╔══
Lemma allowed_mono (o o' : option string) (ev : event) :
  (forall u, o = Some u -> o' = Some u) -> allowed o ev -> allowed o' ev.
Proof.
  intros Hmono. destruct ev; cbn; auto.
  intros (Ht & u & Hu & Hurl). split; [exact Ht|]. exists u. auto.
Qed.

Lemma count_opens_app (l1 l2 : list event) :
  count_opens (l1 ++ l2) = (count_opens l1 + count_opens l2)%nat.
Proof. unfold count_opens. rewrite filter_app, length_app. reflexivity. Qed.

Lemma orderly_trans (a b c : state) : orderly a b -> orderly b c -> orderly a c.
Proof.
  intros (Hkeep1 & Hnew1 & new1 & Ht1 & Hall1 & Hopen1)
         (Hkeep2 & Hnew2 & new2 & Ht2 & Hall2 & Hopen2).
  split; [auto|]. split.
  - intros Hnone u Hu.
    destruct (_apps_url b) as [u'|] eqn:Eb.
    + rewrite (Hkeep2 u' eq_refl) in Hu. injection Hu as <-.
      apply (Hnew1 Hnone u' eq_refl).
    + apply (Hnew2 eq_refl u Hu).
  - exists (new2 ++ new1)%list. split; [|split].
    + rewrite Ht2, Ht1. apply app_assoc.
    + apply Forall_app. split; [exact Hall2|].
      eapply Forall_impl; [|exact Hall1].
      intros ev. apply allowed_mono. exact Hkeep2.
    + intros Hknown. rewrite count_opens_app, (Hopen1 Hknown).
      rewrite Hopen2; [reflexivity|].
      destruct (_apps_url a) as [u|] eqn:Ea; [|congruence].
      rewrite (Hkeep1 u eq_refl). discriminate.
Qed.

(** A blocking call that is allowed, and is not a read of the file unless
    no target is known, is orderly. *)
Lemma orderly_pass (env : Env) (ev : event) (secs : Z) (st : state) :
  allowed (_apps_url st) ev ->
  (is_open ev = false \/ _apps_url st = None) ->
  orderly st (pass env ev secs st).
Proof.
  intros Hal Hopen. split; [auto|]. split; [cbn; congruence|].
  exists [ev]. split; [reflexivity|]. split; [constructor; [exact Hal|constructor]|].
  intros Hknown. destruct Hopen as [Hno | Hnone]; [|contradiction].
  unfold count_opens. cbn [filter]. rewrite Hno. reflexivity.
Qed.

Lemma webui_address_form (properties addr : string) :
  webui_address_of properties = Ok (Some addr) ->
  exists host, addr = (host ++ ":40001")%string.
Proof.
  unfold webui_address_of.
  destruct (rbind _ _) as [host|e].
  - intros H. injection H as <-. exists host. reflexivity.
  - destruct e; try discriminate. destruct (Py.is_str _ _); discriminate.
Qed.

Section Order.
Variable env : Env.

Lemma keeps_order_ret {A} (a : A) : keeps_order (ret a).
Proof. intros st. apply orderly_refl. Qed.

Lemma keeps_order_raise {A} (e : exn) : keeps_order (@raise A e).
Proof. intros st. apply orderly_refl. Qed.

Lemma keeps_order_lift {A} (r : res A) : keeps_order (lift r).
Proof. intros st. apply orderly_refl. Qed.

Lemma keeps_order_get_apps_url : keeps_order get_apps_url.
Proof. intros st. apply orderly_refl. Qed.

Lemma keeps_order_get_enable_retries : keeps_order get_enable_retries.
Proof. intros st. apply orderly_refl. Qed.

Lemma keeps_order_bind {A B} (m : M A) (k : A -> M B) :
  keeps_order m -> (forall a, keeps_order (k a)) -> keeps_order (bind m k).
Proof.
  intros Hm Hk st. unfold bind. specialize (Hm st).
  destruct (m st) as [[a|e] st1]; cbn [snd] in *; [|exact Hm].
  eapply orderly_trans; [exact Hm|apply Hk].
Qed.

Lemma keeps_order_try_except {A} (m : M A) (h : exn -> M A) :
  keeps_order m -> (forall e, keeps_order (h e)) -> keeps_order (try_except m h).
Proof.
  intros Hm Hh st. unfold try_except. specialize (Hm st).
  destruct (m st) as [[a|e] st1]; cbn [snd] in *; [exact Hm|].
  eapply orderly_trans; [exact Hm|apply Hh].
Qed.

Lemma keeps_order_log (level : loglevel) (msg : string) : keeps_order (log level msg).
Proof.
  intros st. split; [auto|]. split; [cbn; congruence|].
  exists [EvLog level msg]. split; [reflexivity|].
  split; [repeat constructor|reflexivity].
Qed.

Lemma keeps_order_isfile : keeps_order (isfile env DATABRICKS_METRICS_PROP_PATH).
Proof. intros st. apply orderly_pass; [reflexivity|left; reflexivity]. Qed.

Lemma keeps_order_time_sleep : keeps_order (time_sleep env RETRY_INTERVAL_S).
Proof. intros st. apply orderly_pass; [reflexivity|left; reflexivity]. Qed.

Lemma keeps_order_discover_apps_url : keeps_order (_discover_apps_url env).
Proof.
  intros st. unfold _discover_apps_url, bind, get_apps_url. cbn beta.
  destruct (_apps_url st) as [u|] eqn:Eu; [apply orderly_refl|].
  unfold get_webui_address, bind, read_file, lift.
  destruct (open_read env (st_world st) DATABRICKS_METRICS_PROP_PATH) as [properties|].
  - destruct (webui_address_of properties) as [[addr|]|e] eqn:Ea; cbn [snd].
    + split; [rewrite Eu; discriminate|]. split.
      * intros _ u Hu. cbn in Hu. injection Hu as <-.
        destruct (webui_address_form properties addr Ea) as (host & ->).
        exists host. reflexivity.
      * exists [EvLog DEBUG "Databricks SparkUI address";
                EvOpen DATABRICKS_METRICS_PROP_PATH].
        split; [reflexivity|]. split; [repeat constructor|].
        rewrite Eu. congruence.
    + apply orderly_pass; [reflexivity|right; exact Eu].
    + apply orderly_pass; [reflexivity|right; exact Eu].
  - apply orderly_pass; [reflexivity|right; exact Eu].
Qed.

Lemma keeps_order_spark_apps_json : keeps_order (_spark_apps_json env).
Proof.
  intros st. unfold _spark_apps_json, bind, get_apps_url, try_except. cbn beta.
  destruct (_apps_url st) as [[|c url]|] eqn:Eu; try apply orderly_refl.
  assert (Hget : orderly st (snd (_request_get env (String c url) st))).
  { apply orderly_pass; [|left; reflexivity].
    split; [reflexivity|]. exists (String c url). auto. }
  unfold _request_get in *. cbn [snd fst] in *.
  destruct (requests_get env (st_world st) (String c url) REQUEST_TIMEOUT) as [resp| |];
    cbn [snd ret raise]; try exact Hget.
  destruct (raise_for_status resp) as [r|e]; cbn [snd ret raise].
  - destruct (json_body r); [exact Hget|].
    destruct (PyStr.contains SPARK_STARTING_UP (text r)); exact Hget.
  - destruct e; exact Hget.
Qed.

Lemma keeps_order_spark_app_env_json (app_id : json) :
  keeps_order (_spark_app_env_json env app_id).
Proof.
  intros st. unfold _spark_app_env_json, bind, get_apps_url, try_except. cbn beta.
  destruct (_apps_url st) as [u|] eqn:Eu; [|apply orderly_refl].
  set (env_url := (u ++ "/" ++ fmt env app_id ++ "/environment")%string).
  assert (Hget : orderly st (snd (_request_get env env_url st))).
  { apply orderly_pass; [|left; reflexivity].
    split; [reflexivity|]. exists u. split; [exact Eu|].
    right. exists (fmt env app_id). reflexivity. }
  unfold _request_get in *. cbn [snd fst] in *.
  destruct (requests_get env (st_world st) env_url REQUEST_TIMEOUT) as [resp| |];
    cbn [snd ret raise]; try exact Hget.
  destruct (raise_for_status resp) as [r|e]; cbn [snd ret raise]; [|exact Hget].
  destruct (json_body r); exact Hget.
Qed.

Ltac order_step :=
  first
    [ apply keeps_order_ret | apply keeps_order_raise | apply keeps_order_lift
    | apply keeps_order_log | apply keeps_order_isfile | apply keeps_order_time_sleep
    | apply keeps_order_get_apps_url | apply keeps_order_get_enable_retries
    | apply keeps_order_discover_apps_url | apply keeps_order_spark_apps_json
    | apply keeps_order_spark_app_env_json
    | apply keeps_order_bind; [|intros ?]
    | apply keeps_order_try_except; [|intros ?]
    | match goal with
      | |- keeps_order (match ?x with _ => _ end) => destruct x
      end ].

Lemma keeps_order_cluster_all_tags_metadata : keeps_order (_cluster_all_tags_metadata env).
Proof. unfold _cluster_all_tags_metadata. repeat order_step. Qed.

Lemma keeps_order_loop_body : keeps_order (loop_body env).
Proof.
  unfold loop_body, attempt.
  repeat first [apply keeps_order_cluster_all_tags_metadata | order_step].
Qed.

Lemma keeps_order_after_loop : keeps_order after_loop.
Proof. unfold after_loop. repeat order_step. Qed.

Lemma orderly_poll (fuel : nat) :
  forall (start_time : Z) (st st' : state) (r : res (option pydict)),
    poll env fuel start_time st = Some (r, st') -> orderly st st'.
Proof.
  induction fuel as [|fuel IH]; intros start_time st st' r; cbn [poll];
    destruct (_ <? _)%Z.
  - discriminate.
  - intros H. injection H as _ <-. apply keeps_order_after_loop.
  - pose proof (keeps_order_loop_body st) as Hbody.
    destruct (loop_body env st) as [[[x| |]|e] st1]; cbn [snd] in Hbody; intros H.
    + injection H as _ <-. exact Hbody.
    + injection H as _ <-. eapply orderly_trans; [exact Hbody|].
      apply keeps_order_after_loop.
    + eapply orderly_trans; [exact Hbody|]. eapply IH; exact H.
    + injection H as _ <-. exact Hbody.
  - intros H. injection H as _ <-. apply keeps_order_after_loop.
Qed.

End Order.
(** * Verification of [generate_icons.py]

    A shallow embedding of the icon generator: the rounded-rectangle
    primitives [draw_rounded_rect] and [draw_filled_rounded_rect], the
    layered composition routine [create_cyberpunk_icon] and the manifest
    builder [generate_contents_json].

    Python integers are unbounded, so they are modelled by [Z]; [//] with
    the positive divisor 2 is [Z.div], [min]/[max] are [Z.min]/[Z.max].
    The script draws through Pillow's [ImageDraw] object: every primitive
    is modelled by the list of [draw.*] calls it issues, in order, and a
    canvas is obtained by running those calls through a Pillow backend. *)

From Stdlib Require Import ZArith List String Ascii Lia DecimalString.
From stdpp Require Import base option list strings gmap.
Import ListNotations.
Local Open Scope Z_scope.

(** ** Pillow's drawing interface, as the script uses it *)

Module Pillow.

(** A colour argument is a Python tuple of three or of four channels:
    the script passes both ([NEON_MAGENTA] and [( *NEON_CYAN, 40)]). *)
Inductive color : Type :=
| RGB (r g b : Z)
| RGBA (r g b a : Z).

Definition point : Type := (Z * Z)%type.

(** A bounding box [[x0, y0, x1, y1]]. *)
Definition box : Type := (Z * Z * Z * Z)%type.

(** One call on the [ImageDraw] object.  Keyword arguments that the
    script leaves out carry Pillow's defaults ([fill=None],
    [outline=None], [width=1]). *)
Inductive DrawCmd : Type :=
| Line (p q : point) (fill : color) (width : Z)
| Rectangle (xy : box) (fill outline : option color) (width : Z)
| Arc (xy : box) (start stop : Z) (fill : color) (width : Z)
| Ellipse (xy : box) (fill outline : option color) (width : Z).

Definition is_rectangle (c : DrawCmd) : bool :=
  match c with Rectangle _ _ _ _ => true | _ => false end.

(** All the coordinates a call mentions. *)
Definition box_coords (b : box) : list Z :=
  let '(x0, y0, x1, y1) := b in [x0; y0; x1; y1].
╚══
From the records above, transcribe without alteration every line from the one with "(** ** Pillow's" to the one with "Rectangle (xy : box)", inclusive.

Your solution:
(** ** Pillow's drawing interface, as the script uses it *)

Module Pillow.

(** A colour argument is a Python tuple of three or of four channels:
    the script passes both ([NEON_MAGENTA] and [( *NEON_CYAN, 40)]). *)
Inductive color : Type :=
| RGB (r g b : Z)
| RGBA (r g b a : Z).

Definition point : Type := (Z * Z)%type.

(** A bounding box [[x0, y0, x1, y1]]. *)
Definition box : Type := (Z * Z * Z * Z)%type.

(** One call on the [ImageDraw] object.  Keyword arguments that the
    script leaves out carry Pillow's defaults ([fill=None],
    [outline=None], [width=1]). *)
Inductive DrawCmd : Type :=
| Line (p q : point) (fill : color) (width : Z)
| Rectangle (xy : box) (fill outline : option color) (width : Z)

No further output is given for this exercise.